After working on children’s puzzles in a sunny day room, with a breeze from a courtyard garden, the small group of elderly men and women prepare for lunch.
The four residents at the upscale Sanitasole, the only assisted-living facility in Marco Island, and the dozen or so others who come for the adult day program share a large table for the hot meal of veal parmigiana, pasta and vegetables.
Paula Camposano Robinson, who co-owns the center with her husband, Richard, nudges them to interact. One struggles with the pasta.
“Roll it on the fork, kiddo,” she demonstrates. “You can do it.”
She starts a video of the “Dean Martin Variety Show” on a large projection screen.
“It’s one of their favorites,” she said.
Keeping the elders engaged every day is critical; so is being upbeat with them. All have varying degrees of dementia or Alzheimer’s disease, besides their physical impairments.
“The biggest work is acceptance of their limitations and not making it a negative. Then they do better,” said Richard Robinson, Paula’s husband and co-owner of the center.
Some of the residents like doing small tasks around the center, which gives them a sense of accomplishment.
“All of us want to make a contribution,” he said.
Robinson and his wife opened the three-story Sanitasole, which looks more like a beachfront mansion, in 2008 with the adult day care program.
The 10-bed ALF debuted in December. It also has an extended congregate care license to provide nursing care so the residents can remain at Sanitasole, which becomes their home.
“Between 94 and 98 percent of all residents can remain here until they die,” he said. “A small number will have to go to skilled nursing.”
As lunch is being served, Dave Kocourek, 73, quietly sings the fight song for the University of Wisconsin, where he played football before going pro with the Miami Dolphins and Oakland Raiders. Camposano Robinson joins him in what is a frequent sing-along.
When asked what position he played, he says tight end.
“I had the tightest end you’ve ever seen,” he said, a joke the others have heard before.
Tom Woolaway joins him in singing the Wisconsin fight song, even though he was a Penn State man. He has the nickname “Tom Tom the atom bomb,” a take off from a Perry Como song.
Woolaway, who said he is in his “high 70s,” was in the U.S. Navy. When asked how he got the nickname, he considers his response.
“It’s a secret,” he said with a grin.
Don Goetzmann, 78, comes for the day program two days a week.
“You meet interesting people here,” he said. “And the (employees) here are very attentive and helpful.”
The Robinsons’ previous careers gave them the insights for operating an assisted living facility.
He is a former hospital administrator with Hospital Corporation of America, HCA, among other executive positions within the health care industry. Camposano Robinson had a 28-year nursing career with the NCH Healthcare System that included serving as clinical and executive director of Marco Healthcare Center.
“You have to have a deep sense of compassion and you can’t be judgmental,” Richard Robinson said of running an ALF. “If you really don’t love what you do here, this is not for you. These people know in a minute if you don’t care about them individually. They will do anything for you if you are not judgemental.”
The couple did a feasibility study about opening an ALF in 1991 with the conclusion that Marco Island couldn’t support one then. They came back to their plans in 2005, after the market had evolved.
Over a 20-year span, several private developers had considered opening an ALF in Marco but abandoned their plans for one reason or another, he said.

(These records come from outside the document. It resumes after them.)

(* ===== verification/Cluster.v ===== *)
(** * Watching the start-up script

    [pkg/controller/cluster.go]: fetch the script's result file from the
    machine and turn the number in it into a condition. *)

From S2P Require Import Prelude GoLib Types Conditions Effects Kube Aws.

Definition resultFile : string := "/tmp/result.txt".

Definition getDefaultUser (driverName : string) : string :=
  if decide (driverName = GoogleDriver) then "docker-user"
  else if decide (driverName = AWSDriver) then "ubuntu"
  else if decide (driverName = AzureDriver) then "docker-user"
  else "".

Section Cluster.
Context {World : Type} `{SV : !Services World}.

Definition getScpArgs : M World (list string) :=
  m ← the_machine;
  d ← driverName;
  mret ["scp"; getDefaultUser d +:+ "@" +:+ Name (Meta m) +:+ ":/tmp/result.txt"; "/tmp"].

Definition create_failed : error := errorString "failed to create cluster".

(** A line of the result file that holds the number [ret]. *)
Definition record_result (ret : Z) : M World (Res bool) :=
  createError ←
    (if decide (ret = 0) then
       _ ← mark_true MachineConditionTypeClusterOperationComplete; mret None
     else
       _ ← mark_false MachineConditionTypeClusterOperationComplete
             ReasonClusterOperationFailed ConditionSeverityError "failed to create cluster";
       mret (Some create_failed));
  _ ←? call (OsRemove resultFile);
  match createError with
  | None => mret (inl false)
  | Some e => fail e
  end.

(** The [for scanner.Scan()] loop: lines that hold no number are skipped. *)
Fixpoint scan_result (lines : list string) : M World (Res bool) :=
  match lines with
  | [] => fail create_failed
  | resStr :: rest =>
      match Atoi resStr with
      | Some ret => record_result ret
      | None => scan_result rest
      end
  end.

Definition isScriptFinished : M World (Res bool) :=
  m ← the_machine;
  if negb (IsConditionTrue (Conditions (Status m)) MachineConditionTypeMachineReady) then
    mret (inl false)
  else if IsConditionTrue (Conditions (Status m)) MachinePhaseSuccess ||
          IsConditionTrue (Conditions (Status m)) MachinePhaseFailed then
    mret (inl false)
  else
    args ← getScpArgs;
    out ← call (Exec None "docker-machine" args);
    match ex_err out with
    | Some _ =>
        _ ← mark_false MachineConditionTypeClusterOperationComplete
              ReasonWaitingForScriptCompletion ConditionSeverityError
              "waiting for script completion";
        mret (inl true)
    | None =>
        content ←? call (OsOpen resultFile);
        scan_result (scan_lines content)
    end.
End Cluster.
(* ===== verification/Reconcile.v ===== *)
(** * The reconciliation loops

    [pkg/controller/machine_controller.go] and [driver_controller.go]. *)

From S2P Require Import Prelude GoLib Types Conditions Effects Kube Aws Azure Cleanup Cluster MachineOps.

Section Reconcile.
Context {World : Type} `{SV : !Services World}.

(** The message to log and the error, or the machine loaded into the
    receiver. *)
Definition updateMachineReconcile (namespacedName : ObjectKey) : M World (string * option error) :=
  r ← call (KGetMachine namespacedName);
  match r with
  | inr err => mret ("Failed to get Machine", Some err)
  | inl machine => _ ← put_machine machine; mret ("", None)
  end.

(** The steps for a machine that is not being deleted. *)
Definition reconcile_create (req : ObjectKey) : M World (Result * option error) :=
  created ← createMachine;
  match created with
  | inr err => requeueWithError "Failed to create Machine" err
  | inl _ =>
      finished ← isScriptFinished;
      match finished with
      | inr err => requeueWithError "" err
      | inl rekey =>
          let reconcileResult :=
            if rekey : bool then {| RequeueAfter := Minute * 1 |} else Result_zero in
          upd ← updateMachineStatus req;
          mret (reconcileResult, match upd with inl _ => None | inr e => Some e end)
      end
  end.

Definition reconcile_normal (req : ObjectKey) : M World (Result * option error) :=
  ensured ← ensureFinalizer;
  match ensured with
  | inr err =>
      if IsNotFound err then reconciled
      else requeueWithError "Failed to ensure Finalizers" err
  | inl _ => reconcile_create req
  end.

Definition reconcile_delete : M World (Result * option error) :=
  removed ← removeFinalizerAfterCleanup;
  match removed with
  | inr err => requeueWithError "" err
  | inl _ => reconciled
  end.

(** [Reconcile] of [MachineReconciler]: the request's key, with the answer for
    the controller manager. *)
Definition Reconcile (req : ObjectKey) : M World (Result * option error) :=
  '(message, err) ← updateMachineReconcile req;
  match err with
  | Some err =>
      if IsNotFound err then mret (Result_zero, None)
      else requeueWithError message err
  | None =>
      m ← the_machine;
      if decide (Phase (Status m) = "") then
        upd ← updateMachineStatus req;
        mret (Result_zero, match upd with inl _ => None | inr e => Some e end)
      else
        del ← isMarkedForDeletion;
        if del : bool then reconcile_delete else reconcile_normal req
  end.

(** [Reconcile] of [DriverReconciler] does nothing. *)
Definition Driver_Reconcile (req : ObjectKey) : M World (Result * option error) :=
  mret (Result_zero, None).
End Reconcile.
(* ===== verification/Footprint.v ===== *)
(** * Footprints: which calls an operation issues

    Calls are classified; the specification of an operation says from which
    classes it calls, whether it leaves [machineObj] alone, and what its
    success means for the trace.  The specifications hold under any guard that
    allows the classes, so every ordering property of the operator reuses
    them. *)

From S2P Require Import Prelude GoLib Types Conditions Summary Effects Kube Aws Azure Cleanup Cluster MachineOps Reconcile Logic.

Inductive Class_ :=
| CStatus | CPatch | CSecret | CExec | CFile | CSleep
| CEc2Session | CEc2Read | CEc2Create | CEc2Delete | CEc2Vpc | CAzure.

#[export] Instance Class_eq_dec : EqDecision Class_.
Proof. solve_decision. Defined.

Definition class_of {X} (c : Call X) : Class_ :=
  match c with
  | KGetMachine _ | KStatusPatch _ _ => CStatus
  | KGVKForObject _ | KCreate _ | KPatch _ _ _ => CPatch
  | KGetSecret _ => CSecret
  | Exec _ _ _ => CExec
  | OsStat _ | OsWriteFile _ _ _ | OsRemove _ | OsOpen _ => CFile
  | Sleep _ => CSleep
  | AwsNewSession _ => CEc2Session
  | DescribeVpcs _ _ | DescribeRouteTables _ | DescribeSecurityGroups _ _ => CEc2Read
  | CreateVpc _ _ | CreateSubnet _ _ _ _ | CreateInternetGateway _
  | AttachInternetGateway _ _ _ | CreateRoute _ _ _ _ => CEc2Create
  | DeleteVpc _ _ => CEc2Vpc
  | DeleteSubnet _ _ | DetachInternetGateway _ _ _
  | DeleteInternetGateway _ _ | DeleteRoute _ _ _ | DeleteSecurityGroup _ _ => CEc2Delete
  | AzNewClientSecretCredential _ _ _ | AzNewResourceGroupsClient _
  | AzBeginDelete _ _ | AzPollUntilDone _ => CAzure
  end.

Definition in_fp (fp : list Class_) (e : Event) : bool :=
  let '(Ev c _) := e in bool_decide (class_of c ∈ fp).

(** A status patch carries a phase that agrees with its object. *)
Definition coherent (e : Event) : Prop :=
  let '(Ev c _) := e in
  match c with
  | KStatusPatch _ obj => Phase (Status obj) = GetPhase obj
  | _ => True
  end.

(** The guard allows every (coherent) call of these classes. *)
Definition allows (G : Guard) (fp : list Class_) : Prop :=
  ∀ h e, in_fp fp e = true → coherent e → G h e.

Definition sub_fp (fp' fp : list Class_) : bool :=
  forallb (λ k, bool_decide (k ∈ fp)) fp'.

Lemma allows_sub G fp fp' : allows G fp → sub_fp fp' fp = true → allows G fp'.
Proof.
  intros HG Hsub h [X c x] He. apply HG. unfold in_fp, sub_fp in *.
  rewrite bool_decide_eq_true in *. rewrite forallb_forall in Hsub.
  apply list_elem_of_In, Hsub in He. by apply bool_decide_eq_true in He.
Qed.

Lemma unguarded_allows fp : allows unguarded fp.
Proof. done. Qed.

Definition fp_ec2_parts : list Class_ := [CEc2Read; CEc2Delete].
Definition fp_ec2_delete : list Class_ := [CEc2Read; CEc2Delete; CEc2Vpc].
Definition fp_cloud : list Class_ := [CSecret; CEc2Session; CEc2Read; CEc2Delete; CEc2Vpc; CAzure].
Definition fp_cleanup : list Class_ := CFile :: CExec :: fp_cloud.

(** Side conditions of the rules. *)
Ltac allowed :=
  match goal with
  | HG : allows ?G ?fp |- ?G _ _ => apply HG; [reflexivity|first [exact I|reflexivity]]
  | HG : allows ?G ?fp |- allows ?G _ => apply (allows_sub _ _ _ HG); reflexivity
  end.

(** Symbolic execution that also discharges the guard of each call. *)
Ltac wp_run :=
  repeat (wp_step ||
    lazymatch goal with
    | |- _ ∧ _ => split; [try allowed|]
    end);
  try done.

Section Specs.
Context {World : Type} `{SV : !Services World}.
Context (G : Guard) (E : Prop) (HE : E).
Implicit Types s : St World.

(** ** Leaving the machine alone *)

(** [m] calls only what [G] allows and keeps [machineObj]. *)
Definition quiet {A} (m : M World A) : Prop :=
  ∀ s, wp G E m (λ _ s', machineObj s' = machineObj s) s.

Lemma quiet_bind {A B} (m : M World A) (k : A → M World B) :
  quiet m → (∀ a, quiet (k a)) → quiet (m ≫= k).
Proof.
  intros Hm Hk s. apply wp_bind. eapply wp_mono; [apply Hm|].
  intros a s' Hs'. eapply wp_mono; [apply Hk|]. simpl. by intros _ s'' ->.
Qed.

Lemma quiet_try {A B} (m : M World (Res A)) (k : A → M World (Res B)) :
  quiet m → (∀ a, quiet (k a)) → quiet (tryE m k).
Proof.
  intros Hm Hk. apply quiet_bind; [done|]. intros [a|e]; [done|].
  intros s. by apply wp_ret.
Qed.

Lemma quiet_ret {A} (a : A) : quiet (mret a).
Proof. intros s. by apply wp_ret. Qed.

Lemma quiet_deref {A} (p : option A) : quiet (deref p).
Proof. intros s. by apply wp_deref. Qed.

Lemma quiet_machine : quiet the_machine.
Proof. intros s. by apply wp_the_machine. Qed.

Lemma quiet_now : quiet now.
Proof. intros s. by apply wp_now. Qed.

Lemma quiet_range mp : quiet (range mp).
Proof. intros s. by apply wp_range. Qed.

Lemma quiet_call {X} (c : Call X) :
  (∀ h x, G h (Ev c x)) → quiet (call c).
Proof. intros HG s. apply wp_call. intros x w _. by split. Qed.
End Specs.

(** Goal-directed proof of [quiet]. *)
Ltac quiet_step :=
  lazymatch goal with
  | |- quiet _ _ (mbind _ _) => apply quiet_bind; [|intros ?]
  | |- quiet _ _ (tryE _ _) => apply quiet_try; [|intros ?]
  | |- quiet _ _ (mret _) => apply quiet_ret
  | |- quiet _ _ ok => apply quiet_ret
  | |- quiet _ _ (fail _) => apply quiet_ret
  | |- quiet _ _ (deref _) => apply quiet_deref; done
  | |- quiet _ _ the_machine => apply quiet_machine; done
  | |- quiet _ _ now => apply quiet_now
  | |- quiet _ _ (range _) => apply quiet_range
  | |- quiet _ _ (call _) => apply quiet_call; intros; allowed
  | |- quiet _ _ (if _ then _ else _) => case_match
  | |- quiet _ _ (match ?x with _ => _ end) => destruct x
  end.
Ltac quiet_run := repeat quiet_step; try (by eauto with frame).

Section Quiet.
Context {World : Type} `{SV : !Services World}.
Context (G : Guard) (E : Prop) (HE : E).

Lemma quiet_getSecret ref : allows G [CSecret] → quiet G E (getSecret ref).
Proof. intros HG. unfold getSecret. quiet_run. Qed.

Lemma quiet_driverName : quiet G E (driverName (World:=World)).
Proof. unfold driverName. quiet_run. Qed.

Lemma quiet_getScriptFilePath : quiet G E (getScriptFilePath (World:=World)).
Proof. unfold getScriptFilePath. quiet_run. Qed.

Lemma quiet_last_route_table vpcId rts acc :
  quiet G E (last_route_table (World:=World) vpcId rts acc).
Proof.
  revert acc. induction rts as [|p rts IH]; intros acc; simpl; quiet_run.
Qed.

Lemma quiet_find_vpc vpcId vpcs : quiet G E (find_vpc (World:=World) vpcId vpcs).
Proof. induction vpcs as [|p vpcs IH]; simpl; quiet_run. Qed.

#[local] Hint Resolve quiet_getSecret quiet_driverName quiet_getScriptFilePath
  quiet_last_route_table quiet_find_vpc : frame.
#[local] Hint Extern 1 (allows _ _) => allowed : frame.

Lemma quiet_getVPC c id : allows G [CEc2Read] → quiet G E (getVPC c id).
Proof. intros HG. unfold getVPC. quiet_run. Qed.

Lemma quiet_getAWSCredentials : allows G [CSecret] → quiet G E getAWSCredentials.
Proof. intros HG. unfold getAWSCredentials. quiet_run. Qed.

#[local] Hint Resolve quiet_getVPC quiet_getAWSCredentials : frame.

Lemma quiet_awsEC2Client : allows G [CSecret; CEc2Session] → quiet G E awsEC2Client.
Proof. intros HG. unfold awsEC2Client, newAWSClientSession. quiet_run. Qed.

Lemma quiet_deleteAwsRoute c vpcId : allows G fp_ec2_parts → quiet G E (deleteAwsRoute c vpcId).
Proof. intros HG. unfold deleteAwsRoute. quiet_run. Qed.

#[local] Hint Resolve quiet_awsEC2Client quiet_deleteAwsRoute : frame.

Lemma quiet_deleteAwsInternetGateway c gw vpcId :
  allows G fp_ec2_parts → quiet G E (deleteAwsInternetGateway c gw vpcId).
Proof. intros HG. unfold deleteAwsInternetGateway, detachInternetGatewayToVPC. quiet_run. Qed.

#[local] Hint Resolve quiet_deleteAwsInternetGateway : frame.

Lemma quiet_deleteAwsSubnet c id : allows G fp_ec2_parts → quiet G E (deleteAwsSubnet c id).
Proof. intros HG. unfold deleteAwsSubnet. quiet_run. Qed.

Lemma quiet_deleteSecurityGroup c id :
  allows G fp_ec2_parts → quiet G E (deleteSecurityGroup c id).
Proof.
  intros HG. unfold deleteSecurityGroup. quiet_run.
  match goal with |- quiet _ _ (delete_groups _ ?l) => induction l; simpl; quiet_run end.
Qed.

#[local] Hint Resolve quiet_deleteAwsSubnet quiet_deleteSecurityGroup : frame.

Lemma quiet_deleteAwsVpc c id : allows G fp_ec2_delete → quiet G E (deleteAwsVpc c id).
Proof. intros HG. unfold deleteAwsVpc. quiet_run. Qed.

Lemma quiet_vpc_available c id : allows G [CEc2Read] → quiet G E (vpc_available c id).
Proof. intros HG. unfold vpc_available. quiet_run. Qed.

Lemma quiet_wait_loop fuel retry timeout t getStatus :
  allows G [CSleep] → quiet G E getStatus →
  quiet G E (wait_loop fuel retry timeout t getStatus).
Proof.
  intros HG Hq. revert t. induction fuel as [|fuel IH]; intros t; simpl; quiet_run.
Qed.

Lemma quiet_waitForState retry timeout getStatus :
  allows G [CSleep] → quiet G E getStatus →
  quiet G E (waitForState retry timeout getStatus).
Proof.
  intros HG Hq. unfold waitForState. apply quiet_bind; [by apply quiet_wait_loop|].
  intros [r|]; [apply quiet_ret|]. intros s. by apply wp_panic.
Qed.

Lemma quiet_createAwsRoute c vpcId gw :
  allows G [CEc2Read; CEc2Create] → quiet G E (createAwsRoute c vpcId gw).
Proof. intros HG. unfold createAwsRoute. quiet_run. Qed.

Lemma quiet_getAzureCredential : allows G [CSecret] → quiet G E getAzureCredential.
Proof. intros HG. unfold getAzureCredential. quiet_run. Qed.

#[local] Hint Resolve quiet_getAzureCredential : frame.

Lemma quiet_deleteAzureResourceGroup :
  allows G [CSecret; CAzure] → quiet G E deleteAzureResourceGroup.
Proof. intros HG. unfold deleteAzureResourceGroup. quiet_run. Qed.

Lemma quiet_remove_file path : allows G [CFile] → quiet G E (remove_file path).
Proof. intros HG. unfold remove_file. quiet_run. Qed.

#[local] Hint Resolve quiet_remove_file : frame.

Lemma quiet_deleteFiles : allows G [CFile] → quiet G E deleteFiles.
Proof. intros HG. unfold deleteFiles. quiet_run. Qed.

Lemma quiet_auth_args kvs acc : quiet G E (auth_args (World:=World) kvs acc).
Proof. revert acc. induction kvs as [|[k v] kvs IH]; intros acc; simpl; quiet_run. Qed.

Lemma quiet_getAnnotationsArgsForAWS : quiet G E (getAnnotationsArgsForAWS (World:=World)).
Proof. unfold getAnnotationsArgsForAWS. quiet_run. Qed.

#[local] Hint Resolve quiet_auth_args : frame.

Lemma quiet_getAuthSecretArgs : allows G [CSecret] → quiet G E getAuthSecretArgs.
Proof. intros HG. unfold getAuthSecretArgs. quiet_run. Qed.

Lemma quiet_getStartupScriptArgs :
  allows G [CSecret; CFile] → quiet G E getStartupScriptArgs.
Proof. intros HG. unfold getStartupScriptArgs. quiet_run. Qed.

Lemma quiet_getScpArgs : quiet G E (getScpArgs (World:=World)).
Proof. unfold getScpArgs. quiet_run. Qed.
End Quiet.

#[export] Hint Resolve quiet_getSecret quiet_driverName quiet_getScriptFilePath
  quiet_last_route_table quiet_find_vpc quiet_getVPC quiet_getAWSCredentials
  quiet_awsEC2Client quiet_deleteAwsRoute quiet_deleteAwsInternetGateway
  quiet_deleteAwsSubnet quiet_deleteSecurityGroup quiet_deleteAwsVpc quiet_vpc_available
  quiet_waitForState quiet_createAwsRoute quiet_getAzureCredential
  quiet_deleteAzureResourceGroup quiet_remove_file quiet_deleteFiles quiet_auth_args
  quiet_getAnnotationsArgsForAWS quiet_getAuthSecretArgs quiet_getStartupScriptArgs
  quiet_getScpArgs : frame.
#[export] Hint Extern 1 (allows _ _) => allowed : frame.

After opening the adult day program, family of some clients asked when they would go the next step with the assisted living facility. Initially, the couple planned a five-year time frame.
“We were pushed up two years ahead of schedule, which is good (because) we could meet the need,” he said.
The 10 one-bedroom, one-bath units are on the second floor; the couple live on the third floor.
“We have four beds filled, three reserved and three remain,” he said. “We anticipate in five months we will be filled up.”
Their market includes Collier Boulevard/U.S. 41 E. area as well as the island.
“Most people in an ALF are within a 25-minute driving range from their home,” he said.
The price range is $3,100 to $4,100 a month for the basic residential program, medication management, nursing care, activities and amenities. There are extra fees for residents who need higher levels of care. The adult day program runs $113 to $135 for an 11-hour day; the hot lunch and two snacks is additional.
Mindful of the aging baby boomer population and limitations of distant or nearby caregivers, expanding the ALF is on the horizon.
“Nobody is trained to be a 24/7 caregiver,” Camposano Robinson said. “Nobody can do it.”
For certain, an institutional atmosphere that exists at some larger ALF’s, with a maze of hallways and a dining room that can seat a crowd, will not be in the game plan. Sanitasole will be expanded with smaller “pods,” he said.
The institutional setting contributes to anxiety, while the more intimate setting, with a familiar staff, is something they can handle.
“The staff know these people,” he said, referring to his 13 employees. “To a great extent these clients are like our children who need continuity and consistency because they become anxious when they get older.”
With their rooms on the second floor but all activities on the ground floor, the residents must leave their rooms, unlike what can happen in larger ALF’s, she said.
“The more engaged they stay, the more they will do,” she said. “You try to make every day a positive day.”